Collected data
>>>>>

(* ===== verification/Simulation.v ===== *)
(** * Simulated execution

    [services/simulation_execution/]: [engine.py] executes an intent against the
    reference price in it, [mode_routing.py] and [safety_guard.py] keep MOCK and
    REAL apart, [metrics_tracing.py] counts, [worker.py] connects the engine to
    the broker. Prices and fees are binary floats. [clock i] is the [i]-th clock
    reading while one intent is executed. *)

From S2P Require Import Prelude PyStr PyFloat PyTime PyUuid PyVal Envelope Broker.
From stdpp Require Import options.
From Stdlib Require Import Ascii String SpecFloat.

#[local] Open Scope Z_scope.

(** ** Mode routing *)

Definition MOCK_ROUTING_KEY : string := "execution.intent.mock".
Definition REAL_ROUTING_KEY : string := "execution.intent.real".

Definition routing_key_for_mode (mode : string) : result string :=
  let normalized := upper mode in
  if String.eqb normalized "MOCK" then Ok MOCK_ROUTING_KEY
  else if String.eqb normalized "REAL" then Ok REAL_ROUTING_KEY
  else raise ModeRoutingError ("Unsupported execution mode: " +:+ mode).

Definition route_execution_intent (envelope : val) : result string :=
  _ ← validate_envelope envelope;
  match envelope with
  | VDict e =>
      let event_type := py_str (dget_or "event_type" (VStr "") e) in
      _ ← raise_if (negb (String.eqb event_type "execution.intent.created")) ModeRoutingError
            ("Unexpected event_type for routing policy: " +:+ event_type +:+
             "; expected execution.intent.created");
      mode ← dict_index "mode" e;
      routing_key_for_mode (py_str mode)
  | _ => raise TypeError "envelope is not a mapping"
  end.
(** *** The simulation's cancellations *)

(** An event of an order without a quantity is consumed and lost. *)
Lemma missing_quantity_raises clock r b envelope ids payload :
  consume ORDER_UPDATES (rn_broker r) = Ok (b, Some envelope) ->
  event_scope envelope = Some (ids, payload) -> dict_get "quantity" payload = None ->
  run_once clock r =
    (set_broker b r, Raise (Exc ValueError "requested_quantity must be positive (got None)")).
Proof.
  intros Hc Hsc Hq. unfold run_once, handle. rewrite Hc, Hsc. unfold dget. by rewrite Hq.
Qed.

Lemma is_empty_false s : s <> ""%string -> is_empty s = false.
Proof. by destruct s. Qed.

(** An OCO order that fills in the simulation stops the OMS worker: the last
    event of every such execution is the cancellation of the other leg, which
    carries no quantity, and the worker that consumes it raises [ValueError]
    with the event gone from the queue and nothing recorded for the order. *)
Theorem oco_cancellation_raises eng ck e payload order_id mode res :
  Simulation._execute_oco eng ck e payload order_id mode = Ok res ->
  Simulation.sr_status res = "FILLED"%string ->
  strip order_id <> ""%string -> strip (Simulation.intent_symbol payload) <> ""%string ->
  exists ev, last (Simulation.sr_events res) = Some ev /\
    dict_get "event_type" ev = Some (VStr "oms.order.cancelled") /\
    forall clock r b, consume ORDER_UPDATES (rn_broker r) = Ok (b, Some ev) ->
      run_once clock r =
        (set_broker b r, Raise (Exc ValueError "requested_quantity must be positive (got None)")).
Proof.
  intros H Hf Ho Hs. unfold Simulation._execute_oco in H.
  destruct (dget "oco_legs" payload) as [| | | | | |[|leg0 [|leg1 [|]]]|]; try done.
  apply bind_Ok in H as (quantity & _ & H). apply bind_Ok in H as (price & _ & H).
  apply bind_Ok in H as ([i|] & _ & H); cycle 1.
  { apply bind_Ok in H as (c & _ & H). by injection H as <-. }
  apply bind_Ok in H as (fp & _ & H). apply bind_Ok in H as (c & _ & H).
  apply bind_Ok in H as (f & _ & H). apply bind_Ok in H as (x & Ex & H). injection H as <-.
  apply Simulation.build_event_inv in Ex as [-> _]. eexists. split; [reflexivity|].
  split; [reflexivity|]. intros clock r b Hc. eapply missing_quantity_raises; [exact Hc| |].
  - unfold event_scope, Simulation.event_of, dget, dget_or. 
    simpl. rewrite (is_empty_false _ Ho), (is_empty_false _ Hs). reflexivity.
  - reflexivity.
Qed.

(** *** Closing fills *)

Lemma apply_fill_side now p f u :
  apply_fill now p f = Ok u -> upper (strip (pf_side f)) ∈ ["BUY"; "SELL"]%string.
Proof.
  unfold apply_fill. intros H. apply bind_Ok in H as (sg & Hs & _). unfold signed_quantity in Hs.
  apply bind_Ok in Hs as (a & _ & Hs). apply bind_Ok in Hs as ([] & _ & Hs); [done|].
  destruct (String.eqb_spec (upper (strip (pf_side f))) "BUY") as [->|]; [set_solver|].
  destruct (String.eqb_spec (upper (strip (pf_side f))) "SELL") as [->|]; [set_solver|done].
Qed.

(** The fill of a closing order never reaches the books: an event whose fill
    is neither a BUY nor a SELL (the simulation reports the fill of a CLOSE
    intent with the action CLOSE) makes the worker raise, and every position
    stays as it was, so the position the order closed remains open. *)
Theorem closing_fill_never_booked clock r b envelope ids payload now f :
  consume ORDER_UPDATES (rn_broker r) = Ok (b, Some envelope) ->
  event_scope envelope = Some (ids, payload) -> booking clock envelope = Some (now, f) ->
  upper (strip (pf_side f)) ∉ ["BUY"; "SELL"]%string ->
  exists r' e, run_once clock r = (r', Raise e) /\ rn_positions r' = rn_positions r.
Proof.
  intros Hc Hsc Hb Hside. unfold run_once. rewrite Hc.
  destruct (handle clock envelope (set_broker b r)) as [r' [res|e]] eqn:Eh.
  - pose proof (handle_scoped _ _ _ _ _ _ _ Hsc Eh) as ->.
    apply handle_positions in Eh as [(_ & _ & Hn)|(now' & f' & u & Hb' & Ha & _)].
    + by rewrite (Hn eq_refl) in Hb.
    + rewrite Hb in Hb'. injection Hb' as <- <-. by apply apply_fill_side in Ha.
  - exists r', e. split; [done|].
    apply handle_positions in Eh as [(Hp & _)|(now' & f' & u & Hb' & Ha & _)]; [done|].
    rewrite Hb in Hb'. injection Hb' as <- <-. by apply apply_fill_side in Ha.
Qed.
(* ===== verification/Prometheus.v ===== *)
(** * The metrics registry and the structured logger

    [services/shared/runtime/prometheus.py]: counters and histograms by label
    values and their text exposition; [services/shared/runtime/structured_logging.py]:
    the payload of a log line. The registry's lock is not modelled: its methods do
    not run at the same time. *)

From S2P Require Import Prelude PyStr PyFloat PyTime PyVal PyJson.
From stdpp Require Import options.
From Stdlib Require Import Ascii String SpecFloat.

#[local] Open Scope Z_scope.

(** ** Counters and histograms *)

Abbreviation labels := (list (string * string)).

Definition _DEFAULT_BUCKETS : list f64 :=
  [flit 5 (-3); flit 1 (-2); flit 25 (-3); flit 5 (-2); flit 1 (-1); flit 25 (-2); flit 5 (-1); flit 1 0; flit 25 (-1);
   flit 5 0; flit 10 0].

Record _CounterMetric := {
  cm_name : string;
  cm_help_text : string;
  cm_label_names : list string;
  cm_values : list (labels * f64) }.

Record _HistogramSample := { hs_bucket_counts : list Z; hs_count : Z; hs_total_sum : f64 }.

Record _HistogramMetric := {
  hm_name : string;
  hm_help_text : string;
  hm_label_names : list string;
  hm_buckets : list f64;
  hm_values : list (labels * _HistogramSample) }.

Record PrometheusRegistry := {
  pm_counters : list (string * _CounterMetric);
  pm_histograms : list (string * _HistogramMetric) }.

Definition registry_init : PrometheusRegistry := {| pm_counters := []; pm_histograms := [] |}.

<<<<<

### EXERCISE GOAL
The answer must be an exact copy of every record above.

### ANSWER TO THE PROBLEM
(* ===== verification/Simulation.v ===== *)
(** * Simulated execution

    [services/simulation_execution/]: [engine.py] executes an intent against the
    reference price in it, [mode_routing.py] and [safety_guard.py] keep MOCK and
    REAL apart, [metrics_tracing.py] counts, [worker.py] connects the engine to
    the broker. Prices and fees are binary floats. [clock i] is the [i]-th clock
    reading while one intent is executed. *)

From S2P Require Import Prelude PyStr PyFloat PyTime PyUuid PyVal Envelope Broker.
From stdpp Require Import options.
From Stdlib Require Import Ascii String SpecFloat.

#[local] Open Scope Z_scope.

(** ** Mode routing *)

Definition MOCK_ROUTING_KEY : string := "execution.intent.mock".
Definition REAL_ROUTING_KEY : string := "execution.intent.real".

Definition routing_key_for_mode (mode : string) : result string :=
  let normalized := upper mode in
  if String.eqb normalized "MOCK" then Ok MOCK_ROUTING_KEY
  else if String.eqb normalized "REAL" then Ok REAL_ROUTING_KEY
  else raise ModeRoutingError ("Unsupported execution mode: " +:+ mode).

Definition route_execution_intent (envelope : val) : result string :=
  _ ← validate_envelope envelope;
  match envelope with
  | VDict e =>
      let event_type := py_str (dget_or "event_type" (VStr "") e) in
      _ ← raise_if (negb (String.eqb event_type "execution.intent.created")) ModeRoutingError
            ("Unexpected event_type for routing policy: " +:+ event_type +:+
             "; expected execution.intent.created");
      mode ← dict_index "mode" e;
      routing_key_for_mode (py_str mode)
  | _ => raise TypeError "envelope is not a mapping"
  end.
(** *** The simulation's cancellations *)

(** An event of an order without a quantity is consumed and lost. *)
Lemma missing_quantity_raises clock r b envelope ids payload :
  consume ORDER_UPDATES (rn_broker r) = Ok (b, Some envelope) ->
  event_scope envelope = Some (ids, payload) -> dict_get "quantity" payload = None ->
  run_once clock r =
    (set_broker b r, Raise (Exc ValueError "requested_quantity must be positive (got None)")).
Proof.
  intros Hc Hsc Hq. unfold run_once, handle. rewrite Hc, Hsc. unfold dget. by rewrite Hq.
Qed.

Lemma is_empty_false s : s <> ""%string -> is_empty s = false.
Proof. by destruct s. Qed.

(** An OCO order that fills in the simulation stops the OMS worker: the last
    event of every such execution is the cancellation of the other leg, which
    carries no quantity, and the worker that consumes it raises [ValueError]
    with the event gone from the queue and nothing recorded for the order. *)
Theorem oco_cancellation_raises eng ck e payload order_id mode res :
  Simulation._execute_oco eng ck e payload order_id mode = Ok res ->
  Simulation.sr_status res = "FILLED"%string ->
  strip order_id <> ""%string -> strip (Simulation.intent_symbol payload) <> ""%string ->
  exists ev, last (Simulation.sr_events res) = Some ev /\
    dict_get "event_type" ev = Some (VStr "oms.order.cancelled") /\
    forall clock r b, consume ORDER_UPDATES (rn_broker r) = Ok (b, Some ev) ->
      run_once clock r =
        (set_broker b r, Raise (Exc ValueError "requested_quantity must be positive (got None)")).
Proof.
  intros H Hf Ho Hs. unfold Simulation._execute_oco in H.
  destruct (dget "oco_legs" payload) as [| | | | | |[|leg0 [|leg1 [|]]]|]; try done.
  apply bind_Ok in H as (quantity & _ & H). apply bind_Ok in H as (price & _ & H).
  apply bind_Ok in H as ([i|] & _ & H); cycle 1.
  { apply bind_Ok in H as (c & _ & H). by injection H as <-. }
  apply bind_Ok in H as (fp & _ & H). apply bind_Ok in H as (c & _ & H).
  apply bind_Ok in H as (f & _ & H). apply bind_Ok in H as (x & Ex & H). injection H as <-.
  apply Simulation.build_event_inv in Ex as [-> _]. eexists. split; [reflexivity|].
  split; [reflexivity|]. intros clock r b Hc. eapply missing_quantity_raises; [exact Hc| |].
  - unfold event_scope, Simulation.event_of, dget, dget_or. 
    simpl. rewrite (is_empty_false _ Ho), (is_empty_false _ Hs). reflexivity.
  - reflexivity.
Qed.

(** *** Closing fills *)

Lemma apply_fill_side now p f u :
  apply_fill now p f = Ok u -> upper (strip (pf_side f)) ∈ ["BUY"; "SELL"]%string.
Proof.
  unfold apply_fill. intros H. apply bind_Ok in H as (sg & Hs & _). unfold signed_quantity in Hs.
  apply bind_Ok in Hs as (a & _ & Hs). apply bind_Ok in Hs as ([] & _ & Hs); [done|].
  destruct (String.eqb_spec (upper (strip (pf_side f))) "BUY") as [->|]; [set_solver|].
  destruct (String.eqb_spec (upper (strip (pf_side f))) "SELL") as [->|]; [set_solver|done].
Qed.

(** The fill of a closing order never reaches the books: an event whose fill
    is neither a BUY nor a SELL (the simulation reports the fill of a CLOSE
    intent with the action CLOSE) makes the worker raise, and every position
    stays as it was, so the position the order closed remains open. *)
Theorem closing_fill_never_booked clock r b envelope ids payload now f :
  consume ORDER_UPDATES (rn_broker r) = Ok (b, Some envelope) ->
  event_scope envelope = Some (ids, payload) -> booking clock envelope = Some (now, f) ->
  upper (strip (pf_side f)) ∉ ["BUY"; "SELL"]%string ->
  exists r' e, run_once clock r = (r', Raise e) /\ rn_positions r' = rn_positions r.
Proof.
  intros Hc Hsc Hb Hside. unfold run_once. rewrite Hc.
  destruct (handle clock envelope (set_broker b r)) as [r' [res|e]] eqn:Eh.
  - pose proof (handle_scoped _ _ _ _ _ _ _ Hsc Eh) as ->.
    apply handle_positions in Eh as [(_ & _ & Hn)|(now' & f' & u & Hb' & Ha & _)].
    + by rewrite (Hn eq_refl) in Hb.
    + rewrite Hb in Hb'. injection Hb' as <- <-. by apply apply_fill_side in Ha.
  - exists r', e. split; [done|].
    apply handle_positions in Eh as [(Hp & _)|(now' & f' & u & Hb' & Ha & _)]; [done|].
    rewrite Hb in Hb'. injection Hb' as <- <-. by apply apply_fill_side in Ha.
Qed.
(* ===== verification/Prometheus.v ===== *)
(** * The metrics registry and the structured logger

    [services/shared/runtime/prometheus.py]: counters and histograms by label
    values and their text exposition; [services/shared/runtime/structured_logging.py]:
    the payload of a log line. The registry's lock is not modelled: its methods do
    not run at the same time. *)

From S2P Require Import Prelude PyStr PyFloat PyTime PyVal PyJson.
From stdpp Require Import options.
From Stdlib Require Import Ascii String SpecFloat.

#[local] Open Scope Z_scope.

(** ** Counters and histograms *)

Abbreviation labels := (list (string * string)).

Definition _DEFAULT_BUCKETS : list f64 :=
  [flit 5 (-3); flit 1 (-2); flit 25 (-3); flit 5 (-2); flit 1 (-1); flit 25 (-2); flit 5 (-1); flit 1 0; flit 25 (-1);
   flit 5 0; flit 10 0].

Record _CounterMetric := {
  cm_name : string;
  cm_help_text : string;
  cm_label_names : list string;
  cm_values : list (labels * f64) }.

Record _HistogramSample := { hs_bucket_counts : list Z; hs_count : Z; hs_total_sum : f64 }.

Record _HistogramMetric := {
  hm_name : string;
  hm_help_text : string;
  hm_label_names : list string;
  hm_buckets : list f64;
  hm_values : list (labels * _HistogramSample) }.

Record PrometheusRegistry := {
  pm_counters : list (string * _CounterMetric);
  pm_histograms : list (string * _HistogramMetric) }.

Definition registry_init : PrometheusRegistry := {| pm_counters := []; pm_histograms := [] |}.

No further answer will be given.